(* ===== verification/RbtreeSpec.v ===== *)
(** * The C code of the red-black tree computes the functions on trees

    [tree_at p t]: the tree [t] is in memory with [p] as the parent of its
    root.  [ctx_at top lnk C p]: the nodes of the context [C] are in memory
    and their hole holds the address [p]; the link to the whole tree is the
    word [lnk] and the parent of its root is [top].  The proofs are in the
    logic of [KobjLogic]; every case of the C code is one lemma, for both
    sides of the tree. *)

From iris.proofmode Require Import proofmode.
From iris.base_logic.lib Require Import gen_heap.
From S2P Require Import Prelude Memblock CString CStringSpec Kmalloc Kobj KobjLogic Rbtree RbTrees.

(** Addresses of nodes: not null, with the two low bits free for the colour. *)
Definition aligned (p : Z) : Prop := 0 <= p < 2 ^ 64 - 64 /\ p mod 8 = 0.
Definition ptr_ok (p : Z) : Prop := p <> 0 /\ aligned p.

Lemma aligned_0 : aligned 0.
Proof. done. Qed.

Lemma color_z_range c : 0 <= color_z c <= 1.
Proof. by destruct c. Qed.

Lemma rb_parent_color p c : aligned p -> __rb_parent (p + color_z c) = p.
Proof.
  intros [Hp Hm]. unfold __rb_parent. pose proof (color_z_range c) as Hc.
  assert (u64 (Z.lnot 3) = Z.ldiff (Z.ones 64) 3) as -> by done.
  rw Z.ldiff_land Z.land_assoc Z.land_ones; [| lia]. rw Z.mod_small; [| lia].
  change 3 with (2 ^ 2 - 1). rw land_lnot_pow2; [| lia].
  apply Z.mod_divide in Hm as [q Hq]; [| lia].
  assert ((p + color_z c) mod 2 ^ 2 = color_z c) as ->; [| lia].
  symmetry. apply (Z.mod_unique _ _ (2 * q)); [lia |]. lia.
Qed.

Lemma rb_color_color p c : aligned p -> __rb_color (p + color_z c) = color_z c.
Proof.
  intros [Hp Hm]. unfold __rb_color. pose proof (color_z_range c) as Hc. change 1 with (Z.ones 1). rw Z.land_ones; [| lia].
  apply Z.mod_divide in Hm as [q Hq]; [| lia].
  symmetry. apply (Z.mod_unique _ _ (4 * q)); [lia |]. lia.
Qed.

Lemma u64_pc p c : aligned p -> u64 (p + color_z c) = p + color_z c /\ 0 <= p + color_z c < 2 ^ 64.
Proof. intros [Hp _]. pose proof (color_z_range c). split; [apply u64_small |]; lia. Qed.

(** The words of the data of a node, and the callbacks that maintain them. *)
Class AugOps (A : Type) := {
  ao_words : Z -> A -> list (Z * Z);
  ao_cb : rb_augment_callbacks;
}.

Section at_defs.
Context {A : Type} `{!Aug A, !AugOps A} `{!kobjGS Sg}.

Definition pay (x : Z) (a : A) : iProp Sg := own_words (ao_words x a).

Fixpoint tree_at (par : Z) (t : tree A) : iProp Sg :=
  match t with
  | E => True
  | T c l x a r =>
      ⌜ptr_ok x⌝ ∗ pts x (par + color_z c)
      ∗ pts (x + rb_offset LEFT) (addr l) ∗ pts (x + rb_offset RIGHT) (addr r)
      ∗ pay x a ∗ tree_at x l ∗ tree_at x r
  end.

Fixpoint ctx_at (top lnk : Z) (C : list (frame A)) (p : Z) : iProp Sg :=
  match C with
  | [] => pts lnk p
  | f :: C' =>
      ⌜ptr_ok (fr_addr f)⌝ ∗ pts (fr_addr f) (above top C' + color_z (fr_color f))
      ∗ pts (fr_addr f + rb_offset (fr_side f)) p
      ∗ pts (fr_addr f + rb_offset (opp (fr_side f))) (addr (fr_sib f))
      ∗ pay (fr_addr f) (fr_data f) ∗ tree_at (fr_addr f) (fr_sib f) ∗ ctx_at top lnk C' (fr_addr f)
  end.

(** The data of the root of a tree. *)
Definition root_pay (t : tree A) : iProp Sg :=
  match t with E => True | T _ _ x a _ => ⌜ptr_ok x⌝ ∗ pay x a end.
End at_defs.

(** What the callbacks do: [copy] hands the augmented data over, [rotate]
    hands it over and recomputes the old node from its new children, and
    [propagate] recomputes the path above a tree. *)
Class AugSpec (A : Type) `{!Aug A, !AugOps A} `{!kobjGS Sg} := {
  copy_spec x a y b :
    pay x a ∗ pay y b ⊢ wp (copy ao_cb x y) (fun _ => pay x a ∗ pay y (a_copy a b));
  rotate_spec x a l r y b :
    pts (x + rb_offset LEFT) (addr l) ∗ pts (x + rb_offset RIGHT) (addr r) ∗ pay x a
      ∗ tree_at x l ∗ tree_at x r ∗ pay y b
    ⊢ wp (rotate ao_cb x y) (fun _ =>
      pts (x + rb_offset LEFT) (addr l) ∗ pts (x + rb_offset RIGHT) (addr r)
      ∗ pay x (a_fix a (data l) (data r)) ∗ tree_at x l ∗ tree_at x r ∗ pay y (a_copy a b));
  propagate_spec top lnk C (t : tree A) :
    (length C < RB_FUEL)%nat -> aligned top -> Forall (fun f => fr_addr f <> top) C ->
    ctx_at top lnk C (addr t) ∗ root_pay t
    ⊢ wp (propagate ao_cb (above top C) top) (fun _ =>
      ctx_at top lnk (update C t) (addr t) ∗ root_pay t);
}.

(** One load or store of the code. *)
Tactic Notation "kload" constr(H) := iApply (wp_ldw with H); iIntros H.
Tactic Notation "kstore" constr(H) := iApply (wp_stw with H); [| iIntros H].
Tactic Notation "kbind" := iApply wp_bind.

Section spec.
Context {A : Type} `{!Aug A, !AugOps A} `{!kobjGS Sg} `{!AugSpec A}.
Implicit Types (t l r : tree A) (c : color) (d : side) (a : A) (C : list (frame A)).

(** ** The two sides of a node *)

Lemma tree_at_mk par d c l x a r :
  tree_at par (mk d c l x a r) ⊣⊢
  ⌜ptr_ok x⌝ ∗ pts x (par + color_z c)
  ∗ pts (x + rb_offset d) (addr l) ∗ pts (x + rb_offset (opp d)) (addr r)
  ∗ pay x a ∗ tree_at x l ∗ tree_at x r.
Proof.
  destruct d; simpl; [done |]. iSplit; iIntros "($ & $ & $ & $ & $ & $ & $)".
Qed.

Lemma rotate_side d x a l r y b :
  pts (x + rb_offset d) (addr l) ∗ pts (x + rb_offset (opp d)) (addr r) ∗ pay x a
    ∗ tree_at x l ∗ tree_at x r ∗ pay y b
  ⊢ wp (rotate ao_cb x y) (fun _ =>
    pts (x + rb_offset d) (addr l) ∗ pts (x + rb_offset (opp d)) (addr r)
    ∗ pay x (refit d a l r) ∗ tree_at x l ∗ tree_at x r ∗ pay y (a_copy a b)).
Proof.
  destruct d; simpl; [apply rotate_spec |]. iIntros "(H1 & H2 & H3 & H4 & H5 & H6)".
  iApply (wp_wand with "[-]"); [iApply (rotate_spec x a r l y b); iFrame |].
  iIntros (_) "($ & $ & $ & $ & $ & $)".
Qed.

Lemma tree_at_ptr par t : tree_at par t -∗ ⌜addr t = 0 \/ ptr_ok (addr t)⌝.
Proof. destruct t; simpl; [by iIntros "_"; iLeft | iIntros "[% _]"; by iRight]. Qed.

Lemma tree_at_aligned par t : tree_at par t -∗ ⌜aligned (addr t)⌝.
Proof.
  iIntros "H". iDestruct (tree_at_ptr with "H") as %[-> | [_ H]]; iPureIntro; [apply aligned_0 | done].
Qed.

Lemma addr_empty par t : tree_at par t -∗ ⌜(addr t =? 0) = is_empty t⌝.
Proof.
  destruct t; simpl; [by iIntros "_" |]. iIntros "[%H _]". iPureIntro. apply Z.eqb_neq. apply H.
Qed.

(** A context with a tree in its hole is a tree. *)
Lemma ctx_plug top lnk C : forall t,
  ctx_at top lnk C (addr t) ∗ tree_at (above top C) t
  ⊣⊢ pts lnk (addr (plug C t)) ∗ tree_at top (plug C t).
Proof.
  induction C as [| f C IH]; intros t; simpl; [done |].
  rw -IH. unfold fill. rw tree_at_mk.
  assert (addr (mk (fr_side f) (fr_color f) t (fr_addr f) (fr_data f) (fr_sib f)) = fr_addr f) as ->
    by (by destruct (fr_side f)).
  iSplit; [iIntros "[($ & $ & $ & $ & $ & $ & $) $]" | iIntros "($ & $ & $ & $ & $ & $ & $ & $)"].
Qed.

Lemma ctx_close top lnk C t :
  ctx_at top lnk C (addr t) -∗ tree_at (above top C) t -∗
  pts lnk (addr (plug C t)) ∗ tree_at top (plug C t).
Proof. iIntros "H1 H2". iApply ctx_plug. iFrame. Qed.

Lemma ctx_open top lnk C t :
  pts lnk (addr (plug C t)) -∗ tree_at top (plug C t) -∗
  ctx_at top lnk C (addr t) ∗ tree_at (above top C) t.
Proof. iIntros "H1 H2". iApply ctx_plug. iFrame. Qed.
----
Copy range, inclusive: the line holding "Definition root_pay (t" to the line holding "copy_spec x a". Reproduce exactly those lines of the records above and no others.

§ SOLVED EXERCISE
Definition root_pay (t : tree A) : iProp Sg :=
  match t with E => True | T _ _ x a _ => ⌜ptr_ok x⌝ ∗ pay x a end.
End at_defs.

(** What the callbacks do: [copy] hands the augmented data over, [rotate]
    hands it over and recomputes the old node from its new children, and
    [propagate] recomputes the path above a tree. *)
Class AugSpec (A : Type) `{!Aug A, !AugOps A} `{!kobjGS Sg} := {
  copy_spec x a y b :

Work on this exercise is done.